Não há dúvida de que nos preparamos para entrar num novo paradigma de biossegurança em medicina. A ciência não consegue, como é natural, divulgar rapidamente informações claras sobre a propagação do vírus. Existe, como é percetível, uma gestão política calculista do tema, para controlo de danos. Há um boom de informação que nos é veiculada pelos media e pelas redes sociais, nem sempre precisa ou verdadeira. Em conjunto, isto cria desconfiança nas instituições e pânico social.

Não será talvez o momento para avaliar o saldo que as medidas para travar a pandemia, como o confinamento obrigatório, trouxeram ao país. No entanto, a nossa classe profissional foi absolutamente fustigada em poucos meses. Clínicas em risco de falência, despedimentos, inflação absurda e esgotamento de equipamentos de proteção, colegas a recorrer ao Banco Alimentar contra a Fome, etc. Se a precariedade já assolava a Medicina Dentária, imagine-se o panorama que vivemos atualmente. Politicamente, os médicos dentistas têm pouco peso – não dão votos, são “apenas” 11.000 profissionais – e a saúde oral, como se sabe, é uma área de intervenção desvalorizada, o que não abona a nosso favor.

No meu entendimento, a nossa responsabilidade enquanto cidadãos é criarmos condições para que se minimize a disseminação do vírus; enquanto profissionais de saúde, é evitar alarmismos, ser exímios no cumprimento das novas guidelines de biossegurança, ser optimistas e, sobretudo, transmitir segurança aos nossos pacientes. Só partindo destes pressupostos é que poderemos então levantar as nossas clínicas.

Paralelamente, há medidas que deverão ser tomadas com alguma urgência, como a criação de uma reserva estratégica de EPI, e outras que deverão ser reformuladas e melhoradas, como os apoios aos sócios-gerentes e os subsídios a fundo perdido para aquisição de EPI e obras de melhoramento das clínicas.
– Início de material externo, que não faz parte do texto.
(* ===== verification/AwsEventCodec.v ===== *)
(** * The event-stream format: an encoder, and what the decoder promises

    The format of the header comment of
    [packages/ai/src/providers/aws-eventstream.ts], written as an encoder over
    typed header values with the bitwise reference checksum.  The decoder of
    [AwsEventStream] inverts it however the stream is cut into chunks, decodes
    a stream the same way for every cut, and refuses a message with a changed
    byte. *)

From Stdlib Require Import Strings.Byte Ascii.
From S2P Require Import Prelude JsNumber AwsEventStream.

Local Open Scope string_scope.
Local Open Scope list_scope.
Local Open Scope Z_scope.

(** ** Big-endian bytes *)

Definition byte_of (v : Z) : byte := default x00 (Byte.of_N (Z.to_N v)).

Fixpoint be_bytes (n : nat) (v : Z) : list byte :=
  match n with O => [] | S n => be_bytes n (v / 256) ++ [byte_of (v mod 256)] end.

Lemma u8_byte_of v : 0 <= v < 256 -> u8 (byte_of v) = v.
Proof.
  intros H. unfold byte_of, u8. destruct (Byte.of_N (Z.to_N v)) as [b|] eqn:E.
  - apply Byte.to_of_N in E. cbn. lia.
  - exfalso. apply Byte.of_N_None_iff in E. lia.
Qed.

Lemma length_be_bytes n v : length (be_bytes n v) = n.
Proof. revert v. induction n as [|n IH]; intros v; [done|]. cbn [be_bytes]. rewrite length_app, IH. cbn. lia. Qed.

Lemma len_be_bytes n v : len (be_bytes n v) = Z.of_nat n.
Proof. unfold len. by rewrite length_be_bytes. Qed.

Lemma be_be_bytes n v : 0 <= v < 256 ^ Z.of_nat n -> be (be_bytes n v) = v.
Proof.
  revert v. induction n as [|n IH]; intros v H; [cbn in *; lia|]. cbn [be_bytes].
  rewrite Nat2Z.inj_succ, Z.pow_succ_r in H by lia. rewrite be_app. change (len [_]) with 1.
  rewrite IH by (split; [apply Z.div_pos; lia|apply Z.div_lt_upper_bound; lia]).
  unfold be. cbn [foldl]. pose proof (Z.mod_pos_bound v 256 ltac:(lia)). rewrite u8_byte_of by lia.
  pose proof (Z.div_mod v 256 ltac:(lia)). lia.
Qed.

(** The two's complement representation. *)
Definition unsigned (bits v : Z) : Z := v mod 2 ^ bits.

Lemma signed_unsigned bits v : 0 < bits -> - 2 ^ (bits - 1) <= v < 2 ^ (bits - 1) -> signed bits (unsigned bits v) = v.
Proof.
  intros Hb Hv. unfold signed, unsigned. assert (2 ^ bits = 2 * 2 ^ (bits - 1)) as E.
  { rewrite <- Z.pow_succ_r by lia. f_equal. lia. }
  destruct (decide (0 <= v)).
  - rewrite Z.mod_small by lia. case_decide; lia.
  - replace (v mod 2 ^ bits) with (v + 2 ^ bits); [case_decide; lia|].
    rewrite <- (Z.mod_add v 1) by lia. rewrite Z.mod_small by lia. lia.
Qed.

(** ** The format *)

Inductive typed_value :=
  | T_bool (b : bool)
  | T_byte (v : Z)
  | T_short (v : Z)
  | T_integer (v : Z)
  | T_long (v : Z)
  | T_bytes (bs : list byte)
  | T_string (bs : list byte)
  | T_timestamp (ms : Z)
  | T_uuid (bs : list byte).

Definition type_tag (v : typed_value) : Z :=
  match v with
  | T_bool b => if b then 0 else 1
  | T_byte _ => 2 | T_short _ => 3 | T_integer _ => 4 | T_long _ => 5
  | T_bytes _ => 6 | T_string _ => 7 | T_timestamp _ => 8 | T_uuid _ => 9
  end.

Definition encode_value (v : typed_value) : list byte :=
  match v with
  | T_bool _ => []
  | T_byte v => be_bytes 1 (unsigned 8 v)
  | T_short v => be_bytes 2 (unsigned 16 v)
  | T_integer v => be_bytes 4 (unsigned 32 v)
  | T_long v | T_timestamp v => be_bytes 8 (unsigned 64 v)
  | T_bytes bs | T_string bs => be_bytes 2 (len bs) ++ bs
  | T_uuid bs => bs
  end.

Definition encode_header (h : list byte * typed_value) : list byte :=
  byte_of (len h.1) :: h.1 ++ byte_of (type_tag h.2) :: encode_value h.2.

Record typed_message := { typed_headers : list (list byte * typed_value); body : list byte }.

Definition header_block (m : typed_message) : list byte := concat (encode_header <$> typed_headers m).

Definition total_length (m : typed_message) : Z := 16 + len (header_block m) + len (body m).

Definition prelude_bytes (m : typed_message) : list byte :=
  be_bytes 4 (total_length m) ++ be_bytes 4 (len (header_block m)).

Definition checked_bytes (m : typed_message) : list byte :=
  prelude_bytes m ++ be_bytes 4 (crc32_reference (prelude_bytes m)) ++ header_block m ++ body m.

Definition encode_message (m : typed_message) : list byte :=
  checked_bytes m ++ be_bytes 4 (crc32_reference (checked_bytes m)).

(** What the format can represent. *)
Definition value_ok (v : typed_value) : Prop :=
  match v with
  | T_bool _ => True
  | T_byte v => - 2 ^ 7 <= v < 2 ^ 7
  | T_short v => - 2 ^ 15 <= v < 2 ^ 15
  | T_integer v => - 2 ^ 31 <= v < 2 ^ 31
  | T_long v => - 2 ^ 63 <= v < 2 ^ 63
  | T_bytes bs | T_string bs => len bs < 65536
  | T_timestamp ms => Z.abs ms <= 8640000000000000
  | T_uuid bs => length bs = 16%nat
  end.

Definition message_ok (m : typed_message) : Prop :=
  Forall (fun h => len h.1 < 256 /\ value_ok h.2) (typed_headers m) /\ total_length m < 2 ^ 32.

Section decoded.
Context (decode_utf8 : list byte -> string).

(** The string that stands for a value. *)
Definition show_value (v : typed_value) : string :=
  match v with
  | T_bool b => if b then "true" else "false"
  | T_byte v | T_short v | T_integer v | T_long v => show_Z v
  | T_bytes bs => base64 bs
  | T_string bs => decode_utf8 bs
  | T_timestamp ms => match toISOString ms with Ok s => s | Throw _ => "" end
  | T_uuid bs =>
      hex (take 4 bs) +:+ "-" +:+ hex (slice bs 4 6) +:+ "-" +:+ hex (slice bs 6 8) +:+ "-" +:+ hex (slice bs 8 10)
        +:+ "-" +:+ hex (slice bs 10 16)
  end.

Definition decoded (m : typed_message) : EventStreamMessage :=
  {| headers := foldl (fun out h => set_header out (decode_utf8 h.1) (show_value h.2)) [] (typed_headers m);
     payload := body m |}.
End decoded.

(** ** Reading what was written *)

Lemma slice_middle {A} (p q r : list A) (s e : Z) :
  s = Z.of_nat (length p) -> e = Z.of_nat (length p) + Z.of_nat (length q) -> slice (p ++ q ++ r) s e = q.
Proof.
  intros -> ->. unfold slice. rewrite Nat2Z.id, drop_app_length. rewrite take_app_le by lia.
  rewrite take_ge by lia. done.
Qed.

Lemma get_uint_at n p q r o :
  length q = n -> o = len p -> get_uint n (p ++ q ++ r) o = Ok (be q).
Proof.
  intros Hq ->. unfold get_uint. rewrite decide_True by (rewrite !len_app; unfold len; lia).
  f_equal. f_equal. apply slice_middle; unfold len; lia.
Qed.

Lemma get_uint_be n p v r o :
  0 <= v < 256 ^ Z.of_nat n -> o = len p -> get_uint n (p ++ be_bytes n v ++ r) o = Ok v.
Proof. intros Hv ->. rewrite (get_uint_at n) by auto using length_be_bytes. by rewrite be_be_bytes. Qed.

Lemma get_uint_byte p v r o : 0 <= v < 256 -> o = len p -> get_uint 1 (p ++ byte_of v :: r) o = Ok v.
Proof.
  intros Hv ->. change (byte_of v :: r) with ([byte_of v] ++ r). rewrite (get_uint_at 1) by done.
  unfold be. cbn [foldl]. by rewrite u8_byte_of by done.
Qed.

Lemma unsigned_bounds bits v : 0 <= bits -> 0 <= unsigned bits v < 2 ^ bits.
Proof. intros H. apply Z.mod_pos_bound. lia. Qed.

Lemma get_int_be n p v r o :
  (0 < n)%nat -> - 2 ^ (8 * Z.of_nat n - 1) <= v < 2 ^ (8 * Z.of_nat n - 1) -> o = len p ->
  get_int n (p ++ be_bytes n (unsigned (8 * Z.of_nat n) v) ++ r) o = Ok v.
Proof.
  intros Hn Hv Ho. unfold get_int. rewrite get_uint_be; [|..|done]; cbn [outcome_bind].
  - by rewrite signed_unsigned by lia.
  - change 256 with (2 ^ 8). rewrite <- Z.pow_mul_r by lia. apply unsigned_bounds. lia.
Qed.

Lemma bigInt_be v : - 2 ^ 63 <= v < 2 ^ 63 -> bigIntFromBytes (be_bytes 8 (unsigned 64 v)) = v.
Proof.
  intros Hv. pose proof (unsigned_bounds 64 v ltac:(lia)) as Hu. unfold bigIntFromBytes.
  assert (be (be_bytes 8 (unsigned 64 v)) = unsigned 64 v) as E by (apply be_be_bytes; done).
  rewrite E, len_be_bytes. destruct (be_bytes 8 (unsigned 64 v)) as [|b bs] eqn:Eb;
    [by apply (f_equal length) in Eb; rewrite length_be_bytes in Eb|].
  apply (f_equal length) in Eb. rewrite length_be_bytes in Eb. cbn [length] in Eb.
  change (b :: bs) with ([b] ++ bs) in E. rewrite be_app in E. unfold be at 1 in E. cbn [foldl] in E.
  pose proof (be_bounds bs) as Hbs. replace (len bs) with 7 in * by (unfold len; lia). pose proof (u8_bounds b).
  change (u8 (default x00 (head (b :: bs)))) with (u8 b).
  pose proof (signed_unsigned 64 v ltac:(lia) Hv) as Hs. unfold signed in Hs.
  change (256 ^ 7) with (2 ^ 56) in *. change (64 - 1) with 63 in *. repeat case_decide; lia.
Qed.

(** The buffer is what is before the value, the value and what follows. *)
Lemma header_value_encode dec p v r beyond o :
  value_ok v -> o = len p ->
  header_value dec (p ++ encode_value v ++ r) beyond (type_tag v) o = Ok (show_value dec v, o + len (encode_value v)).
Proof.
  intros Hv ->. destruct v as [b|v|v|v|v|bs|bs|ms|bs]; cbn [encode_value type_tag value_ok] in *.
  - destruct b; cbn; by rewrite Z.add_0_r.
  - cbn [header_value]. change 8 with (8 * Z.of_nat 1) at 1. rewrite (get_int_be 1) by (done || lia). done.
  - cbn [header_value]. change 16 with (8 * Z.of_nat 2) at 1. rewrite (get_int_be 2) by (done || lia). done.
  - cbn [header_value]. change 32 with (8 * Z.of_nat 4) at 1. rewrite (get_int_be 4) by (done || lia). done.
  - cbn [header_value]. rewrite slice_middle by (rewrite ?length_be_bytes; unfold len; lia). by rewrite bigInt_be.
  - cbn [header_value]. rewrite <- !app_assoc, get_uint_be by (unfold len in *; cbn; lia). cbn [outcome_bind].
    replace (drop (Z.to_nat (len p + 2)) (p ++ be_bytes 2 (len bs) ++ bs ++ r)) with (bs ++ r).
    + rewrite decide_True by (rewrite !len_app; unfold len; lia). rewrite <- app_assoc. unfold len at 1.
      rewrite Nat2Z.id, take_app_length. rewrite len_app, len_be_bytes. do 2 f_equal. lia.
    + rewrite (app_assoc p), drop_app_length' by (rewrite length_app, length_be_bytes; unfold len; lia). done.
  - cbn [header_value]. rewrite <- !app_assoc, get_uint_be by (unfold len in *; cbn; lia). cbn [outcome_bind].
    rewrite (app_assoc p), slice_middle by (rewrite length_app, length_be_bytes; unfold len; lia).
    rewrite len_app, len_be_bytes. do 2 f_equal. lia.
  - cbn [header_value]. rewrite slice_middle by (rewrite ?length_be_bytes; unfold len; lia).
    rewrite bigInt_be by lia. unfold show_value, toISOString. rewrite decide_True by done.
    destruct (civil _) as [[y m] d]. done.
  - cbn [header_value]. rewrite slice_middle by (unfold len; lia). rewrite decide_True by done.
    unfold len. by rewrite Hv.
Qed.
Talvez a medida mais importante, que peca por tardia, é assumir que o médico dentista é um profissional de primeira linha e que a saúde oral não pode ser uma área secundária de intervenção do governo.



É intenção da AIMD organizar, a curto ou médio prazo, algum congresso ou simpósio nacional em formato presencial e/ou online? Em caso afirmativo, que pormenores pode adiantar sobre esse evento?


Além do primeiro encontro nacional e de alguns webinars que fomos organizando ao longo dos últimos meses, era nossa intenção ter promovido um congresso presencial no final deste ano, antes de estarmos sujeitos a medidas de confinamento e contingência. O plano não desapareceu, simplesmente teremos de o reinventar à luz das novas exigências de saúde pública. Como já mencionei, queremos que os colegas pensem connosco em soluções para os problemas da Medicina Dentária, queremos que sintam a responsabilidade coletiva dos danos causados à profissão e de os abordar, e por muitas que sejam as novas tecnologias ao nosso dispor, há discussões que pela sua magnitude e importância só se conseguem desenvolver em formato presencial. Qualquer organização sente isso, a mobilização das pessoas e os feedbacks não são os mesmos, e a opção online acaba por se converter numa desculpa para acompanhar o desenrolar dos acontecimentos à distância. Mas não será uma pandemia que irá travar a nossa mobilização.



Que objetivos fundamentais espera ter atingido no final do seu mandato?


O mais importante é que a AIMD se converta numa plataforma com suficiente representatividade da classe e que assuma relevo social, porque aí saberei que o nosso trabalho está a ser bem executado, e que a Medicina Dentária suba muitos lugares nas prioridades do governo.

Mais ainda, algo que me move bastante é a aproximação à classe médica, porque a precariedade também os começa a atingir, e os médicos dentistas não são médicos de segunda categoría; devemos estar de igual para igual para com os médicos. As profissões de saúde têm de se unir em torno de objetivos comuns: combater o mercantilismo na saúde, valorizar a relação com o doente, trabalhar sob a medida da ética e não do dinheiro. Queremos que as clínicas não sejam subjugadas pelos interesses dos grandes grupos económicos, que os seguros e planos de saúde não detenham primazia negocial para impor condições aos médicos. A chave para uma medicina segura e de confiança é que não haja intervenientes externos na relação médico-doente.